I understand you have limited mobility but can you go to a WiFi cafe or public library to use the internet? Maybe your dad can drop you off at such a place once in a while so you can get your internet "fix" for several hours?
 
Technically he probably could however I need my desktop as my laptop isnt powerful to run the games and apps to talk with friends. I really do appreciate the suggestion though
 
Depression is understandable and common as a result of health issues.
Try to exercise, especially those that help your knee that you may have learned in physical therapy. ie: strenghtening the muscles that support the knee.
Eat!
Accept that dad isnt going to get you internet.
Consider visiting your doctor and asking if taking an antidepressant short term would be appropriate.
I feel for you about the lack of internet though....
 
I am sorry for your situation.

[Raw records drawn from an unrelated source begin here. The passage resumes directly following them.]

Section TrainProperties.
Variable batch : Type.
Variable model_state : Type.
Variable optimizer_step : batch → model_state → model_state.
Variable generate_train : nat → option batch.
Variable eval_body : train_state model_state → train_state model_state * outcome.

Local Abbreviation loop := (train_loop batch model_state optimizer_step generate_train eval_body).
Local Abbreviation steps := (after_steps batch model_state optimizer_step generate_train).

Lemma train_loop_prefix k fuel num_steps i (st : train_state model_state) :
  iterations _ st = i → i + k ≤ 9 →
  (∀ j, j < k → generate_train (i + j) ≠ None) →
  (∀ n, i < n → n ≤ i + k → n ≠ num_steps) →
  loop (k + fuel) num_steps i st
  = loop fuel num_steps (i + k)
      (TrainState _ (i + k) (steps i k (model _ st)) (lrs _ st) (saved _ st) (tdirs _ st)).
Proof.
  revert i st. induction k as [|k IH]; intros i st Hi Hk Hgen Hns.
  - rewrite Nat.add_0_r. cbn [Nat.add after_steps]. destruct st; simpl in *. now subst.
  - cbn [Nat.add train_loop].
    destruct (generate_train i) as [b|] eqn:Hb;
      [|exfalso; apply (Hgen 0); [lia|now rewrite Nat.add_0_r]].
    destruct (plain_iteration (i + 1)) as [H10 H100]; [lia|lia|].
    cbv zeta. cbn [iterations model lrs saved tdirs]. rewrite Hi, H10.
    repeat (cbn [iterations model lrs saved tdirs]; rewrite H100).
    cbn [iterations model lrs saved tdirs].
    replace (i + 1 =? num_steps) with false
      by (symmetry; apply Nat.eqb_neq, Hns; lia).
    rewrite (IH (S i)); cbn [iterations model lrs saved tdirs].
    + replace (S i + k) with (i + S k) by lia.
      cbn [after_steps]. now rewrite Hb.
    + lia.
    + lia.
    + intros j Hj. replace (S i + j) with (i + S j) by lia. apply Hgen. lia.
    + intros n Hn1 Hn2. apply Hns; lia.
Qed.

Lemma train_loop_bounded fuel num_steps i (st : train_state model_state) L :
  iterations _ st ≤ 9 → saved _ st = [] → lrs _ st = L →
  saved _ (loop fuel num_steps i st).1 = []
  ∧ lrs _ (loop fuel num_steps i st).1 = L
  ∧ iterations _ (loop fuel num_steps i st).1 ≤ 10
  ∧ tdirs _ (loop fuel num_steps i st).1 = tdirs _ st
  ∧ (10 ≤ iterations _ st + fuel → (loop fuel num_steps i st).2 ≠ OutOfFuel).
Proof.
  revert i st. induction fuel as [|fuel IH]; intros i st Hit Hsaved Hlrs.
  - cbn [train_loop fst snd]. repeat split; auto; lia.
  - cbn [train_loop]. destruct (generate_train i) as [b|];
      [|cbn [fst snd]; repeat split; auto; try lia; intros; discriminate].
    cbv zeta. cbn [iterations model lrs saved tdirs].
    destruct (Nat.eq_dec (iterations _ st + 1) 10) as [E10|E10].
    + rewrite E10. change (10 mod 10 =? 0) with true. cbn match.
      rewrite eval_call_fails. cbn [fst snd iterations saved lrs tdirs].
      repeat split; auto; intros; discriminate.
    + destruct (plain_iteration (iterations _ st + 1)) as [H10 H100]; [lia|lia|].
      rewrite H10. repeat (cbn [iterations model lrs saved tdirs]; rewrite H100).
      cbn [iterations model lrs saved tdirs].
      destruct (iterations _ st + 1 =? num_steps).
      * cbn [fst snd iterations saved lrs tdirs].
        repeat split; auto; try lia; intros; discriminate.
      * destruct (IH (S i) (TrainState _ (iterations _ st + 1)
                              (optimizer_step b (model _ st)) (lrs _ st) (saved _ st)
                              (tdirs _ st)))
          as (H1 & H2 & H3 & H4 & H5); cbn [iterations saved lrs tdirs]; auto; [lia|].
        cbn [iterations saved lrs tdirs] in *.
        split; [exact H1|]. split; [exact H2|]. split; [exact H3|].
        split; [exact H4|]. intros Hf. apply H5. lia.
Qed.
End TrainProperties.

Are you eligible for temporary disability or anything? If maybe and you haven't applied for it do so. And pay your dad a set amount for rent.

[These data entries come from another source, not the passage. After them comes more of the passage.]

(** * Dual-backend synchronisation helpers of [src/firebase.ts]

    A shallow embedding of the exported helpers of [src/firebase.ts] (the
    Realtime Database is the fast store, Firestore the durable store), and
    the properties the specification states about them; then the state
    and the handlers of [src/components/LessonView.tsx], and further
    properties of both files.

    The two SDKs are not part of the repository.  They are modelled as two
    key/value stores whose calls may reject: an oracle in the world says
    which SDK calls reject, every call that is issued is recorded, and
    [console.error] appends to a log.  An [async] function is run to
    completion; a rejected [await] is a throw to the enclosing [try].

    The Realtime Database is a map from path strings to objects, Firestore
    a map from document paths (lists of segments) to objects; a stored
    object is never [null].  The snapshots the SDKs push to listeners are
    events from outside, and a caller's callback is known by a number: an
    invocation is recorded, not run. *)

From Stdlib Require Import ZArith String Ascii List.
From stdpp Require Import base option list gmap strings pretty.

Local Open Scope string_scope.
Local Open Scope list_scope.
Local Open Scope Z_scope.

When I had a medical severely limiting my mobility, I learned to use a chair to help me. I would sit on a chair, vacuum or sweep around me, then move the chair to another part of the floor or rug.

I used a chair to do dishes.

Boring stuff I know but I had no one to help me so I had to learn this stuff on my own.

Cooking is a fine hobby and useful. Maybe bring a chair into the kitchen and cook dinner for your dad, or even a simple breakfast, and then do the dishes afterwards.

I know these suggestions are not what you want.

Convincing someone to do what they do not want to do for you is futile.

Hobbies: knitting or crochet or sewing maybe cosplay outfits related to your games. Or blankets for vets at the hospital or people at your local homeless or domestic violence shelter.

Start a blog. It is harder with a phone but not impossible. I too am on a phone. I have no internet or television at home due to my current finances.

Paint figurines or other stuff related to the games you like. Then when you have your own place again, you will have them to put on your desk and fiddle with.

Write fanfic: stories of characters related to your games.

Learn something new from a book. Read.

Become a solitaire card game wiz.

Work logic puzzles in those magazines they have for that. Useful to gaming and life.

Are you in physical therapy for your knee? Do the prescribed exercises. I have been in pt many times in my adult life and doing what they suggested at home helped.

I do not mean to sound harsh. The problem is that when we are temporarily dependent on others for shelter, we have less freedom to do as we wish.

I am truly sorry for your situation.
 
I am trying to get disability but from everything I've read it is a long and tedious process with a very low success rate. I do have a stool by stove and microwave so I can cook and have a couple times since here but especially this last week or so I had less motivation and really ate a bare minimum despite knowing how bad it is for my health. Also I loved some of the suggestions for things I could do to possibly entertain myself at least a little. Also I do understand that my attempts to convince him are futile and that living under someone else's roof I have to abide by their rules I think it is simply all the changes and the feeling of not having any control over my life after working so hard to become independent and feel like I could make it on my own.

Lastly I try to take no medicine unless it's an absolute necessity such as my xarelto. Otherwise like a tylenol or ibuprofen only if I'm in excruciating pain to make it so I can function. Again thank you all for your help and suggestions I really do appreciate it.
 
I don't have any real suggestions, I just wanted to express sympathy for your situation. First that you've hurt yourself, and also that you're feeling so low with the disruption of your normal routine and the taking away of your key enjoyments. I understand how awful that is. I've felt similarly desolate without internet. I think people who don't spend a lot of time online don't see the attraction, but those of us who do, it's a huge part of our life and where we feel happy and comfortable.

So yes, no advice, just commiserations and the hope that your recovery is as speedy as possible.